= Data to use =
---

#[local] Instance RefCrypto : Crypto := {
  hash_elements := ref_hash;
  hash_bytes bs := ref_hash (rfelt <$> bs);
  digest_bytes d := x ← word_elements d; to_le_bytes 8 (as_int x);
  digest_cmp a b := Z.compare (as_int (w3 a)) (as_int (w3 b));
  merge := ref_merge;
  MerkleError := unit;
  Smt := gmap Word Word;
  Smt_new := ∅;
  Smt_with_entries es := if decide (NoDup es.*1) then Ok (list_to_map es) else Err tt;
  Smt_get_value := ref_get;
  Smt_insert t k v := (<[k := v]> t, ref_get t k);
  Smt_entries t := map_to_list (ref_full t);
  Smt_root t := ref_hash
    (map_to_list (ref_full t) ≫= fun e => word_elements (fst e) ++ word_elements (snd e));
  SimpleSmt d := gmap Z Word;
  SimpleSmt_with_leaves d es :=
    if decide (ref_ssmt_valid d es) then Ok (list_to_map es) else Err tt;
  SimpleSmt_get d t i := ref_get t i;
  SimpleSmt_insert d t i v := (<[i := v]> t, ref_get t i);
  SimpleSmt_leaves d t := map_to_list (filter (fun e => 0 <= fst e < 2 ^ d) (ref_full t));
  SimpleSmt_root d t := if decide (0 <= d) then ref_node t (Z.to_nat d) 0 else EMPTY_WORD;
  hex_to_bytes := ref_hex_to_bytes
}.

Section trees.
Context {K : Type} `{Countable K}.
Implicit Types (t : gmap K Word) (k : K) (v : Word).

Lemma ref_get_insert t k v k' :
  ref_get (<[k := v]> t) k' = if decide (k = k') then v else ref_get t k'.
Proof. unfold ref_get. rewrite lookup_insert. by case_decide. Qed.

Lemma ref_get_list (es : list (K * Word)) k :
  NoDup es.*1 -> ref_get (list_to_map es) k = entry_or es k EMPTY_WORD.
Proof.
  induction es as [|[k' v] es IH]; cbn; [by intros|].
  intros [_ Hnd]%NoDup_cons. rewrite ref_get_insert. by rewrite IH.
Qed.

Lemma elem_of_ref_full t k v :
  (k, v) ∈ map_to_list (ref_full t) <-> ref_get t k = v /\ v <> EMPTY_WORD.
Proof.
  rewrite elem_of_map_to_list. unfold ref_full, ref_get. rewrite map_lookup_filter_Some. cbn.
  destruct (t !! k) as [u|]; cbn; naive_solver.
Qed.

Lemma ref_full_ext (P : K * Word -> Prop) `{forall e, Decision (P e)} t t' :
  (forall k v, P (k, v) -> ref_get t k = ref_get t' k) ->
  filter P (ref_full t) = filter P (ref_full t').
Proof.
  intros Heq. apply map_eq. intros k. apply option_eq. intros v.
  unfold ref_full. rewrite !map_lookup_filter_Some. cbn.
  specialize (Heq k v). unfold ref_get in Heq.
  destruct (t !! k), (t' !! k); cbn in *; naive_solver.
Qed.
End trees.

Lemma ref_node_ext (t t' : gmap Z Word) (h : nat) (k : Z) :
  (forall i, k * 2 ^ Z.of_nat h <= i < (k + 1) * 2 ^ Z.of_nat h -> ref_get t i = ref_get t' i) ->
  ref_node t h k = ref_node t' h k.
Proof.
  revert k. induction h as [|h IH]; intros k Heq; [apply Heq; lia|].
  assert (Hp : 2 ^ Z.of_nat (S h) = 2 * 2 ^ Z.of_nat h) by (rewrite Nat2Z.inj_succ; apply Z.pow_succ_r; lia).
  rewrite Hp in Heq. cbn [ref_node]. rewrite (IH (2 * k)), (IH (2 * k + 1)); [done|..];
    intros i Hi; apply Heq; nia.
Qed.

#[local] Instance RefDigestLaws : DigestLaws RefCrypto.
Proof.
  split. intros [a0 a1 a2 a3] [b0 b1 b2 b3] Heq.
  assert (Hinj : forall x y : Felt, to_le_bytes 8 (as_int x) = to_le_bytes 8 (as_int y) -> x = y).
  { intros x y Hxy. apply as_int_inj. apply (f_equal from_le_bytes) in Hxy.
    pose proof (as_int_u64 x). pose proof (as_int_u64 y).
    by rewrite !from_to_le_bytes in Hxy by (change (256 ^ Z.of_nat 8) with (2 ^ 64); lia). }
  unfold digest_bytes, RefCrypto in Heq. unfold word_elements in Heq.
  rewrite !bind_cons in Heq. cbn [w0 w1 w2 w3] in Heq.
  apply app_inj_1 in Heq as [H0 Heq]; [|by rewrite !length_to_le_bytes].
  apply app_inj_1 in Heq as [H1 Heq]; [|by rewrite !length_to_le_bytes].
  apply app_inj_1 in Heq as [H2 Heq]; [|by rewrite !length_to_le_bytes].
  apply app_inj_1 in Heq as [H3 _]; [|by rewrite !length_to_le_bytes].
  f_equal; by apply Hinj.
Qed.

#[local] Instance RefSmtLaws : SmtLaws RefCrypto.
Proof.
  split; cbn.
  - intros k. unfold ref_get. by rewrite lookup_empty.
  - intros t k v k'. apply ref_get_insert.
  - done.
  - intros es Hnd. rewrite decide_True by done. eexists. split; [done|].
    intros k. by apply ref_get_list.
  - intros es Hd. rewrite decide_False by done. eauto.
  - intros t. apply NoDup_fst_map_to_list.
  - intros t k v. apply elem_of_ref_full.
  - intros t t' Heq. pose proof (ref_full_ext (fun _ => True) t t' (fun k _ _ => Heq k)) as Hf.
    rewrite !map_filter_id in Hf by done. by rewrite Hf.
Qed.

---

= Required action =
Look above for the line holding "Lemma elem_of_ref_full t". Print it and every line after it, exactly, through the line holding "pose proof (as_int_u64 x).".

= Answer for the task =
Lemma elem_of_ref_full t k v :
  (k, v) ∈ map_to_list (ref_full t) <-> ref_get t k = v /\ v <> EMPTY_WORD.
Proof.
  rewrite elem_of_map_to_list. unfold ref_full, ref_get. rewrite map_lookup_filter_Some. cbn.
  destruct (t !! k) as [u|]; cbn; naive_solver.
Qed.

Lemma ref_full_ext (P : K * Word -> Prop) `{forall e, Decision (P e)} t t' :
  (forall k v, P (k, v) -> ref_get t k = ref_get t' k) ->
  filter P (ref_full t) = filter P (ref_full t').
Proof.
  intros Heq. apply map_eq. intros k. apply option_eq. intros v.
  unfold ref_full. rewrite !map_lookup_filter_Some. cbn.
  specialize (Heq k v). unfold ref_get in Heq.
  destruct (t !! k), (t' !! k); cbn in *; naive_solver.
Qed.
End trees.

Lemma ref_node_ext (t t' : gmap Z Word) (h : nat) (k : Z) :
  (forall i, k * 2 ^ Z.of_nat h <= i < (k + 1) * 2 ^ Z.of_nat h -> ref_get t i = ref_get t' i) ->
  ref_node t h k = ref_node t' h k.
Proof.
  revert k. induction h as [|h IH]; intros k Heq; [apply Heq; lia|].
  assert (Hp : 2 ^ Z.of_nat (S h) = 2 * 2 ^ Z.of_nat h) by (rewrite Nat2Z.inj_succ; apply Z.pow_succ_r; lia).
  rewrite Hp in Heq. cbn [ref_node]. rewrite (IH (2 * k)), (IH (2 * k + 1)); [done|..];
    intros i Hi; apply Heq; nia.
Qed.

#[local] Instance RefDigestLaws : DigestLaws RefCrypto.
Proof.
  split. intros [a0 a1 a2 a3] [b0 b1 b2 b3] Heq.
  assert (Hinj : forall x y : Felt, to_le_bytes 8 (as_int x) = to_le_bytes 8 (as_int y) -> x = y).
  { intros x y Hxy. apply as_int_inj. apply (f_equal from_le_bytes) in Hxy.
    pose proof (as_int_u64 x). pose proof (as_int_u64 y).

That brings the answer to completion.